From 4G to 5G: Self-organized Network Management meets Machine Learning (1707.09300v2)

Abstract: In this paper, we provide an analysis of self-organized network management, with an end-to-end perspective of the network. Self-organization as applied to cellular networks is usually referred to Self-organizing Networks (SONs), and it is a key driver for improving Operations, Administration, and Maintenance (OAM) activities. SON aims at reducing the cost of installation and management of 4G and future 5G networks, by simplifying operational tasks through the capability to configure, optimize and heal itself. To satisfy 5G network management requirements, this autonomous management vision has to be extended to the end to end network. In literature and also in some instances of products available in the market, Machine Learning (ML) has been identified as the key tool to implement autonomous adaptability and take advantage of experience when making decisions. In this paper, we survey how network management can significantly benefit from ML solutions. We review and provide the basic concepts and taxonomy for SON, network management and ML. We analyse the available state of the art in the literature, standardization, and in the market. We pay special attention to 3rd Generation Partnership Project (3GPP) evolution in the area of network management and to the data that can be extracted from 3GPP networks, in order to gain knowledge and experience in how the network is working, and improve network performance in a proactive way. Finally, we go through the main challenges associated with this line of research, in both 4G and in what 5G is getting designed, while identifying new directions for research.

• The paper demonstrates how ML empowers self-organized network management to automate configuration, optimization, and healing processes.
• It details the use of reinforcement, supervised, and unsupervised learning to enhance network performance and reliability.
• The study addresses challenges like data accessibility and computational complexity while outlining future research on deep learning and multi-agent systems.

Machine Learning: Enhancing Self-Organized Network Management from 4G to 5G

The advancement from 4G to 5G in wireless communications is significantly characterized by the application of self-organized network (SON) management, heavily leveraging ML techniques. This paper offers a comprehensive analysis of these methodologies across end-to-end network architectures, emphasizing the pivotal role of SON in automating operational tasks, thereby reducing costs and enhancing network performance.

Key Considerations and Strategies

The transition from hardware-centric advancements to software-driven improvements marks a distinct shift in 5G networks. The capabilities of SON span across self-configuration, self-optimization, and self-healing, crucial for maintaining operational efficiency in increasingly complex network environments. By deploying ML, these networks can adapt autonomously, learning and optimizing from historical data and performance metrics.

The major functions of SON include:

1. Self-Configuration: Automated configuration of network elements, significantly reducing manual interventions.
2. Self-Optimization: Continuous enhancement of network parameters driven by real-time data analysis, including load balancing and interference coordination through adaptive algorithms.
3. Self-Healing: Automated detection and compensation for network faults, minimizing the impact of failures on service quality.

Machine Learning in Network Management

Machine learning provides the underpinning for SON by enabling the network to learn from data, thus improving its decision-making capabilities. Various ML techniques are employed:

• Reinforcement Learning (RL): Used for dynamic adjustment of network parameters, learning optimal configurations over time through interactions with the network environment.
• Supervised Learning (SL): Applied in estimating network performance metrics and predicting potential faults by training on historical data.
• Unsupervised Learning (UL): Used for anomaly detection and clustering, helping in pattern identification and enhancing self-healing functionalities by spotting irregular behaviors.

Data Utilization

The effective application of ML in SON relies significantly on the comprehensive utilization of vast amounts of data generated by network operations. This data originates from control and management activities like Call Data Records (CDR), performance management reports, and MDT (Minimization of Drive Tests) data, offering insights into network performance and user experiences. By applying ML, this data can be transformed into actionable insights, leading to smarter, more efficient network management.

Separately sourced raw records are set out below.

(* ===== verification/Poll.v ===== *)
(** * The polling loops of portio.cpp

    Each handshake phase of [ReadByteFromEC] and [WriteByteToEC] is the
    loop
      [for (iTime = 0; iTime < iTimeout; iTime += iTick) {
         data = (char)ReadPort(EC_CTRLPORT) & 0xff;
         if (<condition on data>) { iOK = true; break; }
         ::Sleep(iTick); }]
    modelled as [wait_ec cond timeout] over the [loop] combinator of
    [IO]; [wait_ec] returns whether the loop left by [break] (what the
    source records in [iOK]).  The file proves that the bit tests see the
    status byte unchanged by the [(char)] casts, that the loop is the
    reference poll [poll_ref] with [ceil(timeout / iTick)] samples, and
    the complete description of the paths of a poll. *)

From Stdlib Require Import ZArith Lia Bool List.
From S2P Require Import Prelude.
From S2P Require Import IO.
Import ListNotations.
Open Scope Z_scope.
Open Scope io_scope.

(** ** Protocol constants (portio.cpp, lines 35-49) *)

Definition EC_DATAPORT : Z := 0x1600.
Definition EC_CTRLPORT : Z := 0x1604.

Definition EC_STAT_OBF : Z := 0x01.
Definition EC_STAT_IBF : Z := 0x02.
Definition EC_STAT_CMD : Z := 0x08.

(** [(char)0x80] etc.: the commands are [char] constants. *)
Definition EC_CTRLPORT_READ : Z := schar 0x80.
Definition EC_CTRLPORT_WRITE : Z := schar 0x81.
Definition EC_CTRLPORT_QUERY : Z := schar 0x84.

(** The local constants both methods declare (lines 64-68 and 131-135). *)
Definition iTimeout : Z := 100.
Definition iTimeoutBuf : Z := 1000.
Definition iTick : Z := 10.
Definition numSetupTries : Z := 5.

(** ** The status sample

    [data = (char)ReadPort(EC_CTRLPORT) & 0xff;]: the [UCHAR] read is
    cast to [char], promoted to [int], masked, and stored in the [char]
    [data] again. *)
Definition status_sample (raw : Z) : Z := schar (schar raw &&& 0xff).

(** [!(data & (EC_STAT_IBF | EC_STAT_OBF))]: both buffers empty. *)
Definition buffers_clear (data : Z) : bool := data &&& (EC_STAT_IBF ||| EC_STAT_OBF) =? 0.

(** [(data & EC_STAT_OBF)]: the output buffer holds a byte. *)
Definition obf_set (data : Z) : bool := negb (data &&& EC_STAT_OBF =? 0).

(** ** The polling loop *)

(** One iteration: sample the status; [break] when the condition holds,
    otherwise sleep one tick and advance [iTime]. *)
Definition poll_body (cond : Z -> bool) (iTime : Z) : io (Z + unit) :=
  raw <- ReadPort EC_CTRLPORT ;;
  let data := status_sample raw in
  if cond data then Ret (inr tt)
  else (Sleep iTick ;; Ret (inl (iTime + iTick))).

(** The loop's measure: the time left before the deadline. *)
Definition wait_measure (timeout iTime : Z) : nat := Z.to_nat (timeout - iTime).

Definition wait_loop (cond : Z -> bool) (timeout iTime : Z) : io (Z + unit) :=
  loop (wait_measure timeout iTime) (fun t => t <? timeout) (poll_body cond) iTime.

(** The whole [for] statement from [iTime = 0]; the result is [true]
    exactly when the loop was left by [break] (where the source sets
    [iOK = true]). *)
Definition wait_ec (cond : Z -> bool) (timeout : Z) : io bool :=
  r <- wait_loop cond timeout 0 ;;
  Ret (match r with inr _ => true | inl _ => false end).

(** ** The reference poll: at most [n] samples, one tick apart *)

Fixpoint poll_ref (n : nat) (cond : Z -> bool) : io bool :=
  match n with
  | O => Ret false
  | S n' =>
      raw <- ReadPort EC_CTRLPORT ;;
      if cond (status_sample raw) then Ret true
      else (Sleep iTick ;; poll_ref n' cond)
  end.

(** Number of iterations the [for] condition allows: [ceil(timeout / iTick)]. *)
Definition samples (timeout : Z) : nat := Z.to_nat ((timeout + iTick - 1) / iTick).

(** The trace of samples that failed, each followed by its sleep. *)
Definition poll_trace (vs : list Z) : list event :=
  flat_map (fun v => [EvRead EC_CTRLPORT v; EvSleep iTick]) vs.

(** ** The status sample keeps the status bits *)

(** The casts of the status sample keep its low byte. *)
Lemma status_sample_land raw m : 0 <= m < 256 -> status_sample raw &&& m = uchar raw &&& m.
Proof.
  intros Hm. unfold status_sample.
  rewrite land_low_byte by exact Hm.
  rewrite uchar_schar, land_ff, uchar_schar.
  rewrite (uchar_small (uchar raw)) by apply uchar_range. reflexivity.
Qed.

Lemma buffers_clear_sample raw :
  buffers_clear (status_sample raw) = (uchar raw &&& 3 =? 0).
Proof. unfold buffers_clear. rewrite status_sample_land by (unfold EC_STAT_IBF, EC_STAT_OBF; simpl; lia). reflexivity. Qed.

Lemma obf_set_sample raw :
  obf_set (status_sample raw) = negb (uchar raw &&& 1 =? 0).
Proof. unfold obf_set. rewrite status_sample_land by (unfold EC_STAT_IBF, EC_STAT_OBF; simpl; lia). reflexivity. Qed.

(** ** The loop is the reference poll *)

Lemma wait_body_decreases cond timeout t :
  (t <? timeout) = true ->
  paths any_answer (poll_body cond t)
    (fun _ x => match x with
                | inl t' => (wait_measure timeout t' < wait_measure timeout t)%nat
                | inr _ => True end).
Proof.
  intros Ht. apply Z.ltb_lt in Ht. unfold poll_body, wait_measure, iTick. simpl.
  intros v _ _. destruct (cond (status_sample v)); simpl; [exact I | lia].
Qed.

Lemma wait_guard_measure timeout t :
  (t <? timeout) = true -> (0 < wait_measure timeout t)%nat.
Proof. intros Ht. apply Z.ltb_lt in Ht. unfold wait_measure. lia. Qed.

Definition wait_result (r : Z + unit) : io bool :=
  Ret (match r with inr _ => true | inl _ => false end).

Lemma wait_loop_poll_ref cond timeout k : forall t,
  Z.to_nat ((timeout - t + iTick - 1) / iTick) = k ->
  bind (wait_loop cond timeout t) wait_result ≅ poll_ref k cond.
Proof.
  induction k as [|k IH]; intros t Hk; unfold wait_loop;
    rewrite (loop_unfold _ _ _ (wait_guard_measure timeout) (wait_body_decreases cond timeout));
    unfold iTick in *; destruct (Z.ltb_spec t timeout) as [Ht|Ht].
  - exfalso. assert (0 < (timeout - t + 10 - 1) / 10) by (apply Z.div_str_pos; lia). lia.
  - reflexivity.
  - cbn [bind poll_body ReadPort Sleep poll_ref]. constructor. intros v _.
    destruct (cond (status_sample v)); [reflexivity|]. constructor. apply IH.
    unfold iTick. Z.div_mod_to_equations. lia.
  - exfalso. Z.div_mod_to_equations. lia.
Qed.

(** A wait phase from [iTime = 0] is the reference poll. *)
Lemma wait_ec_poll cond timeout :
  wait_ec cond timeout ≅ poll_ref (samples timeout) cond.
Proof. apply wait_loop_poll_ref. unfold samples. rewrite Z.sub_0_r. reflexivity. Qed.

(** C13: The [for] loop of a wait phase is the reference poll with
    [ceil(timeout / iTick)] samples. *)
Theorem wait_ec_poll_ref cond timeout :
  wait_ec cond timeout ≅ poll_ref (samples timeout) cond.
Proof. intros; apply wait_ec_poll; assumption. Qed.

Lemma samples_iTimeoutBuf : samples iTimeoutBuf = 100%nat.
Proof. reflexivity. Qed.

Lemma samples_iTimeout : samples iTimeout = 10%nat.
Proof. reflexivity. Qed.

(** ** The paths of a poll *)

Lemma poll_trace_app vs ws : poll_trace (vs ++ ws) = poll_trace vs ++ poll_trace ws.
Proof. unfold poll_trace. apply flat_map_app. Qed.

Lemma sleep_total_poll_trace vs : sleep_total (poll_trace vs) = iTick * Z.of_nat (length vs).
Proof.
  induction vs as [|v vs IH]; [reflexivity|].
  change (poll_trace (v :: vs)) with ([EvRead EC_CTRLPORT v; EvSleep iTick] ++ poll_trace vs).
  rewrite sleep_total_app, IH.
  change (sleep_total [EvRead EC_CTRLPORT v; EvSleep iTick]) with (0 + (iTick + 0)).
  change (length (v :: vs)) with (S (length vs)). rewrite Nat2Z.inj_succ. unfold iTick. lia.
Qed.

#[export] Hint Rewrite poll_trace_app sleep_total_poll_trace : ec_rw.

(** What a poll of at most [n] samples does, on every path: it reads
    the status port, sleeping one tick after each sample that fails the
    condition; it returns [true] right after the first sample that
    satisfies it, within the first [n], and [false] after [n] failing
    samples and [n] sleeps. *)
Definition poll_post (n : nat) (cond : Z -> bool) (tr : list event) (ok : bool) : Prop :=
  exists fails,
    Forall (fun v => cond (status_sample v) = false) fails /\
    if ok then exists v, cond (status_sample v) = true /\ (length fails < n)%nat /\
                         tr = poll_trace fails ++ [EvRead EC_CTRLPORT v]
    else length fails = n /\ tr = poll_trace fails.

Lemma poll_ref_paths n cond : paths any_answer (poll_ref n cond) (poll_post n cond).
Proof.
  induction n as [|n IH]; simpl.
  - exists []. split; [constructor | split; reflexivity].
  - intros v _ _. destruct (cond (status_sample v)) eqn:C; simpl.
    + exists []. split; [constructor|]. exists v. repeat split; [exact C | simpl; lia].
    + eapply paths_mono; [|exact IH].
      intros tr ok [fails [Hf Hok]]. exists (v :: fails). split; [constructor; assumption|].
      destruct ok.
      * destruct Hok as [w [Hw [Hlen ->]]]. exists w. simpl. repeat split; [exact Hw | lia].
      * destruct Hok as [Hlen ->]. simpl. split; [lia | reflexivity].
Qed.

(** A status port whose every sample fails the condition makes the poll
    time out after exactly [n] samples and [n] ticks of sleep. *)
Lemma poll_ref_timeout n cond (Q : Z -> Z -> Prop) :
  (forall v, 0 <= v < 256 -> Q EC_CTRLPORT v -> cond (status_sample v) = false) ->
  paths Q (poll_ref n cond)
    (fun tr ok => ok = false /\ exists vs, length vs = n /\ tr = poll_trace vs).
Proof.
  intros Hbusy. induction n as [|n IH]; simpl.
  - split; [reflexivity|]. exists []. split; reflexivity.
  - intros v Hv HQ. rewrite (Hbusy v Hv HQ). simpl.
    eapply paths_mono; [|exact IH].
    intros tr ok [-> [vs [Hlen ->]]]. split; [reflexivity|]. exists (v :: vs).
    split; [simpl; lia | reflexivity].
Qed.

(** C14: The C loop of a wait phase, on every path. *)
Theorem wait_ec_paths cond timeout :
  paths any_answer (wait_ec cond timeout) (poll_post (samples timeout) cond).
Proof. rewrite wait_ec_poll. apply poll_ref_paths. Qed.

(** ** Facts about the trace of a poll *)

Lemma poll_trace_no_write vs : filter is_write (poll_trace vs) = [].
Proof. induction vs as [|v vs IH]; [reflexivity | exact IH]. Qed.

Lemma poll_post_no_write n cond tr ok : poll_post n cond tr ok -> filter is_write tr = [].
Proof.
  intros [fails [_ H]]. destruct ok.
  - destruct H as [v [_ [_ ->]]]. rewrite filter_app, poll_trace_no_write. reflexivity.
  - destruct H as [_ ->]. apply poll_trace_no_write.
Qed.

(** A poll sleeps one tick per failed sample: [iTick * n] when it times
    out, at most [iTick * (n - 1)] when it succeeds. *)
Lemma poll_post_sleep n cond tr ok :
  poll_post n cond tr ok ->
  sleep_total tr <= iTick * (Z.of_nat n - if ok then 1 else 0).
Proof.
  intros [fails [_ H]]. destruct ok.
  - destruct H as [v [_ [Hlen ->]]]. rewrite sleep_total_app, sleep_total_poll_trace.
    change (sleep_total [EvRead EC_CTRLPORT v]) with 0. unfold iTick. lia.
  - destruct H as [Hlen ->]. rewrite sleep_total_poll_trace, Hlen. unfold iTick. lia.
Qed.

(** ** Termination of the polling loop *)

(** C15: The [for] loop leaves either by [break] or because its condition
    [iTime < iTimeout] became false: the fuel of the model never cuts it
    short. *)
Theorem wait_loop_exit cond timeout :
  paths any_answer (wait_loop cond timeout 0)
    (fun _ r => match r with inl t => timeout <= t | inr _ => True end).
Proof.
  eapply paths_mono; [|apply (loop_exit _ _ (wait_measure timeout) (wait_guard_measure timeout)
                                (wait_body_decreases cond timeout)); lia].
  intros _ [t|[]] H; [apply Z.ltb_ge, H | exact I].
Qed.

Challenges and Future Directions

Despite the advancements, the adoption of ML in network management is not without challenges. Access to real-time data for training ML models is often restricted due to privacy concerns or proprietary limitations. Addressing this requires collaboration between academia and industry to facilitate data sharing while ensuring privacy and security. Moreover, the integration of ML into network operations necessitates overcoming issues of computational complexity and ensuring the robustness and reliability of decisions made by learning algorithms.

Future research should explore:

• Enhanced Data Accessibility: Developing frameworks for secure, privacy-preserving access to real-world network data.
• Deep Learning: Exploring deep learning frameworks for more complex scenarios encountered in 5G, leveraging big data analytics.
• Autonomous Network Management: Expanding the vision of distributed, multi-agent learning systems for full-spectrum network management across the diverse 5G ecosystem.

In conclusion, the implementation of ML techniques in SON for 4G and beyond to 5G represents a transformative step in network management. By reducing human intervention and enhancing automation, these systems promise more efficient, adaptable, and resilient telecommunications infrastructures. Addressing existing challenges will pave the way for further innovations, ensuring that network functions not only meet current demands but are poised for future challenges.